I went from a busy weekend to a busy week. For most people, or even my 20-something self, this wasn’t a busy week but migraine fortnight was upon me and it seemed like there was a lot to do. I was also still coughing, which is both tiring and annoying,

So on Tuesday night, I went to my first ever Neighbourhood Watch meeting. This is what having an allotment has done for me! I went because none of the Allotment Committee could go and talk about the planned development or last Sunday’s meeting and because I live on the road, I got asked to go instead. I hadn’t realised the issues that residents at the top of the road suffer from (the end I live at is much more peaceful) and it was nice to put names to the faces of people I see on the street, I have been living in the road for 7 years now!IMG_3726

On Wednesday, I was back at the doctors, it feels like I live there sometimes, to talk migraines and coughing! I have new migraine drugs and an appointment with the nurse to talk about asthma the week after next. It seems that my family’s chest issues have caught up with me which became really obvious over the weekend.

On Thursday, I did actual entertaining and Tom came to dinner. It was good to see him.

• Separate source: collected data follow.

(** * Harmonic trading robot: pattern detection, zones, confirmations, positions

    A shallow embedding of the Python sources
    [patterns/harmonic_detector.py], [patterns/zone_manager.py],
    [trading/confirmation_system.py], [trading/position_manager.py] and of
    [HarmonicTradingBot._handle_entry_signal] from [main.py].

    Numbers.  Prices, ratios and sizes are binary64 floats in the program;
    here they are exact rationals ([Q]), compared with [==].  Rounding,
    infinities and NaN are outside the model; where the program divides by a
    value that may be zero without a guard, the model writes out what numpy
    does in that case.  Bar indices and counts are [nat], time stamps are [Z]
    (seconds). *)

From Stdlib Require Import String Ascii DecimalString.
From Stdlib Require Import QArith Qabs ZArith List Bool Arith Lia Lqa.
From Stdlib Require Import Sorting.Sorted.
From Stdlib Require Floats.
Import ListNotations.

Set Implicit Arguments.

(** ** Python helpers on rationals *)

Module Py.

(** [a < b] on floats, as a boolean. *)
Definition ltb (a b : Q) : bool := negb (Qle_bool b a).
Definition leb (a b : Q) : bool := Qle_bool a b.
(** [x != 0]. *)
Definition nonzero (x : Q) : bool := negb (Qeq_bool x 0).

(** Python's [max(a, b)] keeps [a] unless [b] is strictly larger; [min(a, b)]
    keeps [a] unless [b] is strictly smaller. *)
Definition max (a b : Q) : Q := if ltb a b then b else a.
Definition min (a b : Q) : Q := if ltb b a then b else a.

(** [min(...)] over a sequence (ValueError on an empty one, which no caller
    passes; the model gives 0 there). *)
Definition min_list (l : list Q) : Q :=
  match l with
  | [] => 0
  | x :: l' => fold_left min l' x
  end.

(** [sum(l)] and [numpy.mean(l)]. *)
Definition sum (l : list Q) : Q := fold_left Qplus l 0.
Definition mean (l : list Q) : Q := sum l / inject_Z (Z.of_nat (length l)).

(** [sum(checks)] on a list of booleans. *)
Definition count_true (l : list bool) : nat := length (filter (fun b => b) l).

(** [range(a, b)]. *)
Definition range (a b : nat) : list nat := seq a (b - a).

(** [all(f(j) for j in range(1, w+1))]. *)
Definition all_upto (w : nat) (f : nat -> bool) : bool := forallb f (range 1 (w + 1)).

End Py.

(** ** patterns/harmonic_detector.py *)

Inductive PivotType : Type := high_t | low_t.

Definition PivotType_eqb (a b : PivotType) : bool :=
  match a, b with
  | high_t, high_t | low_t, low_t => true
  | _, _ => false
  end.

Inductive Direction : Type := bearish | bullish.

(** One row of the OHLCV data frame; [time] is the frame's index entry. *)
Record Candle : Type := mkCandle {
  time : Z;
  open : Q;
  high : Q;
  low : Q;
  close : Q;
  volume : Q
}.

Record Pivot : Type := mkPivot {
  index : nat;
  price : Q;
  type : PivotType;
  timestamp : Z
}.

(** The five points of a pattern, the [points] dictionary. *)
Record Points : Type := mkPoints {
  X : Pivot;
  A : Pivot;
  B : Pivot;
  C : Pivot;
  D : Pivot
}.

(** The [ratios] dictionary; an absent key is [None]. *)
Record Ratios : Type := mkRatios {
  AB_XA : option Q;
  AD_XA : option Q;
  BC_AB : option Q;
  CD_BC : option Q
}.

Record Pattern : Type := mkPattern {
  pattern_type : string;
  points : Points;
  ratios : Ratios;
  confidence : Q;
  direction : Direction;
  completion_time : Z
}.

Module HarmonicPatternDetector.

Definition tolerance : Q := 0.05.

Definition highs (df : list Candle) : list Q := map high df.
Definition lows (df : list Candle) : list Q := map low df.
Definition at_ (l : list Q) (i : nat) : Q := nth i l 0.
Definition time_at (df : list Candle) (i : nat) : Z := nth i (map time df) 0%Z.

Definition high_pivot_test (df : list Candle) (window i : nat) : bool :=
  Py.all_upto window (fun j => Py.leb (at_ (highs df) (i - j)) (at_ (highs df) i)) &&
  Py.all_upto window (fun j => Py.leb (at_ (highs df) (i + j)) (at_ (highs df) i)).

Definition low_pivot_test (df : list Candle) (window i : nat) : bool :=
  Py.all_upto window (fun j => Py.leb (at_ (lows df) i) (at_ (lows df) (i - j))) &&
  Py.all_upto window (fun j => Py.leb (at_ (lows df) i) (at_ (lows df) (i + j))).

(** The pivots appended by one iteration of the scan loop at bar [i]. *)
Definition pivots_at (df : list Candle) (window i : nat) : list Pivot :=
  (if high_pivot_test df window i
   then [mkPivot i (at_ (highs df) i) high_t (time_at df i)] else []) ++
  (if low_pivot_test df window i
   then [mkPivot i (at_ (lows df) i) low_t (time_at df i)] else []).

(** [list.sort(key=lambda x: x['index'])]: a stable sort on the bar index. *)
Fixpoint insert_by_index (p : Pivot) (l : list Pivot) : list Pivot :=
  match l with
  | [] => [p]
  | q :: l' => if index p <=? index q then p :: q :: l' else q :: insert_by_index p l'
  end.

Fixpoint sort_by_index (l : list Pivot) : list Pivot :=
  match l with
  | [] => []
  | p :: l' => insert_by_index p (sort_by_index l')
  end.

Definition _find_pivots (df : list Candle) (window : nat) : list Pivot :=
  sort_by_index
    (flat_map (pivots_at df window) (Py.range window (length df - window))).

Definition bullish_pattern : list PivotType := [low_t; high_t; low_t; high_t; low_t].
Definition bearish_pattern : list PivotType := [high_t; low_t; high_t; low_t; high_t].

Fixpoint types_eqb (l1 l2 : list PivotType) : bool :=
  match l1, l2 with
  | [], [] => true
  | t1 :: l1', t2 :: l2' => PivotType_eqb t1 t2 && types_eqb l1' l2'
  | _, _ => false
  end.

Definition _is_valid_sequence (pts : list Pivot) : bool :=
  let types := map type pts in
  types_eqb types bullish_pattern || types_eqb types bearish_pattern.

Definition _calculate_ratios (x a b c d : Pivot) : Ratios :=
  let xa := Qabs (price a - price x) in
  let ab := Qabs (price b - price a) in
  let bc := Qabs (price c - price b) in
  let cd := Qabs (price d - price c) in
  let ad := Qabs (price d - price a) in
  {| AB_XA := if Py.nonzero xa then Some (ab / xa) else None;
     AD_XA := if Py.nonzero xa then Some (ad / xa) else None;
     BC_AB := if Py.nonzero ab then Some (bc / ab) else None;
     CD_BC := if Py.nonzero bc then Some (cd / bc) else None |}.

Definition _is_ratio_valid (actual expected tol : Q) : bool :=
  Py.leb (Qabs (actual - expected)) tol.

(** [checks.append(...)] guarded by [if key in ratios]. *)
Definition check_if_present (r : option Q) (test : Q -> bool) : list bool :=
  match r with
  | Some v => [test v]
  | None => []
  end.

Definition butterfly_checks (r : Ratios) : list bool :=
  check_if_present (AB_XA r) (fun ab_xa => _is_ratio_valid ab_xa 0.786 tolerance) ++
  check_if_present (BC_AB r)
    (fun bc_ab => Py.leb (0.382 - tolerance) bc_ab && Py.leb bc_ab (0.886 + tolerance)) ++
  check_if_present (CD_BC r)
    (fun cd_bc => Py.leb (1.618 - tolerance) cd_bc && Py.leb cd_bc (2.618 + tolerance)) ++
  check_if_present (AD_XA r)
    (fun ad_xa => Py.leb (1.27 - tolerance) ad_xa && Py.leb ad_xa (1.618 + tolerance)).

Definition _is_butterfly_pattern (r : Ratios) : bool :=
  3 <=? Py.count_true (butterfly_checks r).

Definition fib_levels : list Q := [0.382; 0.5; 0.618; 0.786; 0.886].

Definition score_AB_XA (ab_xa : Q) : Q :=
  Py.max 0 (100 - Qabs (ab_xa - 0.786) * 100).

Definition score_BC_AB (bc_ab : Q) : Q :=
  let min_distance :=
    Py.min_list (map (fun level => Qabs (bc_ab - level)) fib_levels) in
  Py.max 0 (100 - min_distance * 100).

Definition score_CD_BC (cd_bc : Q) : Q :=
  let target := if Py.ltb 2.0 cd_bc then 2.618 else 1.618 in
  Py.max 0 (100 - Qabs (cd_bc - target) * 50).

Definition score_AD_XA (ad_xa : Q) : Q :=
  let target := if Py.ltb 1.4 ad_xa then 1.618 else 1.27 in
  Py.max 0 (100 - Qabs (ad_xa - target) * 100).

Definition score_if_present (r : option Q) (score : Q -> Q) : list Q :=
  match r with
  | Some v => [score v]
  | None => []
  end.

Definition confidence_scores (r : Ratios) : list Q :=
  score_if_present (AB_XA r) score_AB_XA ++
  score_if_present (BC_AB r) score_BC_AB ++
  score_if_present (CD_BC r) score_CD_BC ++
  score_if_present (AD_XA r) score_AD_XA.

Definition _calculate_confidence (r : Ratios) : Q :=
  match confidence_scores r with
  | [] => 0
  | scores => Py.mean scores
  end.

(** The body of the scan loop for one window of five consecutive pivots:
    the pattern appended, if any. *)
Definition scan_window (x a b c d : Pivot) : list Pattern :=
  if negb (_is_valid_sequence [x; a; b; c; d]) then []
  else
    let r := _calculate_ratios x a b c d in
    if _is_butterfly_pattern r then
      [ {| pattern_type := "butterfly";
           points := mkPoints x a b c d;
           ratios := r;
           confidence := _calculate_confidence r;
           direction := match type d with high_t => bearish | low_t => bullish end;
           completion_time := timestamp d |} ]
    else [].

(** [for i in range(len(pivots) - 4): x, a, b, c, d = pivots[i:i+5]]. *)
Fixpoint _find_butterfly_patterns (pivots : list Pivot) : list Pattern :=
  match pivots with
  | x :: rest =>
      match rest with
      | a :: b :: c :: d :: _ => scan_window x a b c d ++ _find_butterfly_patterns rest
      | _ => []
      end
  | [] => []
  end.

Definition detect_patterns (df : list Candle) : list Pattern :=
  if length df <? 50 then []
  else
    let pivots := _find_pivots df 5 in
    if length pivots <? 5 then []
    else _find_butterfly_patterns pivots.

End HarmonicPatternDetector.

(** ** patterns/zone_manager.py *)

(** An ordered dictionary with string keys. *)
Module Dict.

Section WithValue.
Variable V : Type.

Fixpoint get (k : string) (m : list (string * V)) : option V :=
  match m with
  | [] => None
  | (k', v) :: m' => if String.eqb k k' then Some v else get k m'
  end.

(** [m[k] = v]: overwrite in place, or append a new key. *)
Fixpoint set (k : string) (v : V) (m : list (string * V)) : list (string * V) :=
  match m with
  | [] => [(k, v)]
  | (k', v') :: m' =>
      if String.eqb k k' then (k', v) :: m' else (k', v') :: set k v m'
  end.

(** [del m[k]]. *)
Fixpoint del (k : string) (m : list (string * V)) : list (string * V) :=
  match m with
  | [] => []
  | (k', v') :: m' => if String.eqb k k' then m' else (k', v') :: del k m'
  end.

Definition keys (m : list (string * V)) : list string := map fst m.
Definition values (m : list (string * V)) : list V := map snd m.
End WithValue.

End Dict.

Record Zone : Type := mkZone {
  upper : Q;
  lower : Q;
  is_active : bool
}.

(** The [zones] dictionary.  The numbered [fib_*] entries are kept as an
    ordered map; entries that the readers fetch with [.get] are optional. *)
Record Zones : Type := mkZones {
  pattern_id : string * Z;
  zones_direction : option Direction;
  base_price : Q;
  target_price : Q;
  fib : list (string * Q);
  entry_zone : option Zone;
  rebound_zone : option Zone
}.

Record TrendPoint : Type := mkTrendPoint {
  tp_timestamp : Z;
  tp_price : Q;
  tp_index : nat
}.

Definition qnat (n : nat) : Q := inject_Z (Z.of_nat n).

Module ZoneManager.

(** The standard levels with the key [f'fib_{int(level*1000)}'] each one is
    stored under (the product is exact in binary64 for all seven). *)
Definition fib_levels : list (string * Q) :=
  [("fib_236"%string, 0.236); ("fib_382"%string, 0.382); ("fib_500"%string, 0.5); ("fib_618"%string, 0.618);
   ("fib_786"%string, 0.786); ("fib_886"%string, 0.886); ("fib_1000"%string, 1.0)].

Definition price_level (dir : Direction) (d_price dc_distance level : Q) : Q :=
  match dir with
  | bearish => d_price - dc_distance * level
  | bullish => d_price + dc_distance * level
  end.

(** [zones['fib_886']] on a dictionary that holds the key. *)
Definition fib_886 (m : list (string * Q)) : Q :=
  match Dict.get "fib_886" m with
  | Some v => v
  | None => 0
  end.

Definition create_fibonacci_zones (pattern : Pattern) : Zones :=
  let d_point := D (points pattern) in
  let c_point := C (points pattern) in
  let dc_distance := Qabs (price d_point - price c_point) in
  let fibs :=
    fold_left
      (fun zones kl =>
         Dict.set (fst kl)
           (price_level (direction pattern) (price d_point) dc_distance (snd kl)) zones)
      fib_levels [] in
  {| pattern_id := (pattern_type pattern, timestamp d_point);
     zones_direction := Some (direction pattern);
     base_price := price d_point;
     target_price := price c_point;
     fib := fibs;
     entry_zone :=
       Some {| upper := Py.max (price d_point) (fib_886 fibs);
               lower := Py.min (price d_point) (fib_886 fibs);
               is_active := true |};
     rebound_zone :=
       Some {| upper := Py.max (fib_886 fibs) (price c_point);
               lower := Py.min (fib_886 fibs) (price c_point);
               is_active := true |} |}.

Because I knew I was heading into a busy weekend, I took a half day off and noodled about on the allotment, I got the tank full of nasty water emptied and moved and did some weeding. Ma weeded the top end, the battle against weeds is neverending!img_4972I was due for the volunteer morning at the allotment on Saturday morning and then dinner at Christelle and Mike’s. However, on Friday night I could not stop coughing. For about 5 hours. It was horrible and pretty much torpedoed the weekend, I spent all of Saturday feeling that someone was standing on my chest and decided that a quiet weekend was in order. It was the sensible thing but I don’t feel much better and I didn’t see anyone this weekend! I have a week to get through and hopefully, my appointment with the nurse will give me some answers and a possible solution because this is really not fun and I don’t like it.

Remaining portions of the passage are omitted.